● **WHAT YOU NEED TO DO**: Everything from the line containing "(jstring id)));" through the line containing "End SignalingClient." should be repeated exactly, and nothing else from the data.

● **INFORMATION**:
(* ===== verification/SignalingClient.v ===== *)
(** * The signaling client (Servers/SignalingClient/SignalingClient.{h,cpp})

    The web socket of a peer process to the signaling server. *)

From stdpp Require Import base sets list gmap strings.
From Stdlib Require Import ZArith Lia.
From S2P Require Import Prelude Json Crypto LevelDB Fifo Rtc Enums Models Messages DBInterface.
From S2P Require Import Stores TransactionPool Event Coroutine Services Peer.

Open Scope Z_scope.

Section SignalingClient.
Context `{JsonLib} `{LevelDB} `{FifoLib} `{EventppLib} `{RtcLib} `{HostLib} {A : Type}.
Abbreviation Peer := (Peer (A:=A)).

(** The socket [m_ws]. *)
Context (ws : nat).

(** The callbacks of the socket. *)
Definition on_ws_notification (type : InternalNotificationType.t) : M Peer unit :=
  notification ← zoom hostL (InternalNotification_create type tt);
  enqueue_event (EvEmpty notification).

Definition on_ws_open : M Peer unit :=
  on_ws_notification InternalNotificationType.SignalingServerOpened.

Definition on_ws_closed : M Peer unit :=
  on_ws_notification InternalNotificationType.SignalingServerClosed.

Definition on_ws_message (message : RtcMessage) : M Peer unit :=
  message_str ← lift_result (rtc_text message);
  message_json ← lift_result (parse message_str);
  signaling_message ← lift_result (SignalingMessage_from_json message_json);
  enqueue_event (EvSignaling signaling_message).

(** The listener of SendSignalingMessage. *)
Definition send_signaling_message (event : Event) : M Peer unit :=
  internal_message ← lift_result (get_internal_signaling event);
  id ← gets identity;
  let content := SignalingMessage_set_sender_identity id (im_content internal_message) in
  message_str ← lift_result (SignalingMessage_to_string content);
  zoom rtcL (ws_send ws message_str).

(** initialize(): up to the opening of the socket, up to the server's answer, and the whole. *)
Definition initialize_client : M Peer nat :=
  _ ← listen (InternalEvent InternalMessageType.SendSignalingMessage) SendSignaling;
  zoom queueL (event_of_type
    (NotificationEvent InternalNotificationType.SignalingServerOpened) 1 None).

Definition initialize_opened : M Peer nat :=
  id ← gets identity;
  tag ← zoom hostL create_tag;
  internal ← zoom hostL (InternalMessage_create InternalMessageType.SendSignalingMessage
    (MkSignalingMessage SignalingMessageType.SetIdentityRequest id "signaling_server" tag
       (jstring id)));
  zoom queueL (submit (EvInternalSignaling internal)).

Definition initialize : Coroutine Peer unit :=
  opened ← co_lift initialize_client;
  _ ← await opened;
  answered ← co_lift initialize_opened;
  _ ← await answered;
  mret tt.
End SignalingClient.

---

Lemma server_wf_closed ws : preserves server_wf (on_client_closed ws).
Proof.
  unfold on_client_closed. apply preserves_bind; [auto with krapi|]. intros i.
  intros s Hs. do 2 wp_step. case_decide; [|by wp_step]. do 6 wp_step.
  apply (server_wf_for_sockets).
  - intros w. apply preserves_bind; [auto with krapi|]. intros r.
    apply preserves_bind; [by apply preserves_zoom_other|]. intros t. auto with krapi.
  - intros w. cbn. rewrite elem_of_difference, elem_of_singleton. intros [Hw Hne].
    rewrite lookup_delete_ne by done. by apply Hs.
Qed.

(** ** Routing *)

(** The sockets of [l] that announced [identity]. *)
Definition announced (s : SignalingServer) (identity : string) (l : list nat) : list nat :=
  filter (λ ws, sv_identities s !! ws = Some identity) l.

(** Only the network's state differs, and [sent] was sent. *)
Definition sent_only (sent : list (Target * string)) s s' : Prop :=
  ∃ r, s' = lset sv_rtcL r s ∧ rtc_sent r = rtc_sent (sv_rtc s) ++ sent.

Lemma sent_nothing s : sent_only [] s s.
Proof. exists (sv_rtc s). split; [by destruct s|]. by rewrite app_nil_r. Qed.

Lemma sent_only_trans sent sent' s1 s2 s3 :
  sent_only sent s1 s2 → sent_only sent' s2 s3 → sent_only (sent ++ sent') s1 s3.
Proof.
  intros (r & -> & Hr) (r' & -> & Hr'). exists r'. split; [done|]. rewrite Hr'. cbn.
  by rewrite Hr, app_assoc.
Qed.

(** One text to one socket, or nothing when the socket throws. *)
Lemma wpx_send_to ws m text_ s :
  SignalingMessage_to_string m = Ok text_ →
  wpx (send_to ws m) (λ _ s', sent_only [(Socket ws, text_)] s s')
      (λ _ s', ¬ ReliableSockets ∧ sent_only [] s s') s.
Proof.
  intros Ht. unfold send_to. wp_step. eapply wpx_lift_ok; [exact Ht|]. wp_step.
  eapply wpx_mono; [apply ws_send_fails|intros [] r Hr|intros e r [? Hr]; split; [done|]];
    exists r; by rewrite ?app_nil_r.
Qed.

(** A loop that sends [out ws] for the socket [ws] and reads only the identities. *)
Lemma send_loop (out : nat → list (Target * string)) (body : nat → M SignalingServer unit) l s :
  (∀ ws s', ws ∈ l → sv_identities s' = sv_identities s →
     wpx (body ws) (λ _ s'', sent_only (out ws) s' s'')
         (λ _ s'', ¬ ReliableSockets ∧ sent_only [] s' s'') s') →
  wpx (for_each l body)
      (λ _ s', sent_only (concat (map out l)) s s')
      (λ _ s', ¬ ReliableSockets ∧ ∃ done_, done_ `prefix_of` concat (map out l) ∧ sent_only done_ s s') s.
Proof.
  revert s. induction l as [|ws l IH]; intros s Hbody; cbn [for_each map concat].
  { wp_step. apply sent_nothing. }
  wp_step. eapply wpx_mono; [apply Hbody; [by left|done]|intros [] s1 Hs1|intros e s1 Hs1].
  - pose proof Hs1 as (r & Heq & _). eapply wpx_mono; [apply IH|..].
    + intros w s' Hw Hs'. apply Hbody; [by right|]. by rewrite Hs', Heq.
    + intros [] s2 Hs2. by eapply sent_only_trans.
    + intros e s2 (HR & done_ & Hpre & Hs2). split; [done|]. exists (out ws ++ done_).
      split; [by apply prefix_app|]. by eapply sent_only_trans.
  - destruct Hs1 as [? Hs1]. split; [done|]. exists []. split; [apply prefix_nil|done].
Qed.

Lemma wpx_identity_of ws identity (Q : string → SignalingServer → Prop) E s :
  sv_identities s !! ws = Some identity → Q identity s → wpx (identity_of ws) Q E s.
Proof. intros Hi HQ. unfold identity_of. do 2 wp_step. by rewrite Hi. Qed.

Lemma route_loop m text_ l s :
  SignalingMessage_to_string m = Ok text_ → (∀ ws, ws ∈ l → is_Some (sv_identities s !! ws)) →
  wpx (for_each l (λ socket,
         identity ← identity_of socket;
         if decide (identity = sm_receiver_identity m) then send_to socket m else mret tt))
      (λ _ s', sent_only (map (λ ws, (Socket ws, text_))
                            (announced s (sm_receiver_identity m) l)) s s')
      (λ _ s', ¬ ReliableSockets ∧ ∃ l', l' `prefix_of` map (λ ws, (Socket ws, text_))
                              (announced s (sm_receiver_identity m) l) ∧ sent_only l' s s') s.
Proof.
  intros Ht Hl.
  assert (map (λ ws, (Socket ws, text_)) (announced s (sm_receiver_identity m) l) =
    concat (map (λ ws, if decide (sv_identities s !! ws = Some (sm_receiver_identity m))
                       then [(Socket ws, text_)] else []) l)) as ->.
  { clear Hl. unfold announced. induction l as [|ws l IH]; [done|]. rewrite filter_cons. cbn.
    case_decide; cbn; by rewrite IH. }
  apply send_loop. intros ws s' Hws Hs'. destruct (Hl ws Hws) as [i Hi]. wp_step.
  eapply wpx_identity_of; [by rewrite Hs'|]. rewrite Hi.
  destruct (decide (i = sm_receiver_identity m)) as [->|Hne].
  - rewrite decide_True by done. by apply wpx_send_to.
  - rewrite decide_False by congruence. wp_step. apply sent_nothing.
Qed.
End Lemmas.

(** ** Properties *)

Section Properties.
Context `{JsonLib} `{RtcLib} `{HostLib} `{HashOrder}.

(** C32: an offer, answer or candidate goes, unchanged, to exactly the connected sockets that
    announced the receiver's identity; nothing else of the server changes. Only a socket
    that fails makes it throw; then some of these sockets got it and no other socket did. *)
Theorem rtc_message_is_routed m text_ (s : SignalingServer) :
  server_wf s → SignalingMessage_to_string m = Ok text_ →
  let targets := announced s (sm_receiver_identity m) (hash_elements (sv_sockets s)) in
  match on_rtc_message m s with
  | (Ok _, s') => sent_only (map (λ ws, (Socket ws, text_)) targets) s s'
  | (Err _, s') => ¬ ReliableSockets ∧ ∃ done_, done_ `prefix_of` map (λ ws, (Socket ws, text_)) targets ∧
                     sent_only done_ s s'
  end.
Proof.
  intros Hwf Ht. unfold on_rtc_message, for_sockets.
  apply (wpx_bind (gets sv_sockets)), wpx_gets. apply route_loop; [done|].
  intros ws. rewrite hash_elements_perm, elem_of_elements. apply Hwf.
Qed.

● **RESULT OF THE EXERCISE**:
       (jstring id)));
  zoom queueL (submit (EvInternalSignaling internal)).

Definition initialize : Coroutine Peer unit :=
  opened ← co_lift initialize_client;
  _ ← await opened;
  answered ← co_lift initialize_opened;
  _ ← await answered;
  mret tt.
End SignalingClient.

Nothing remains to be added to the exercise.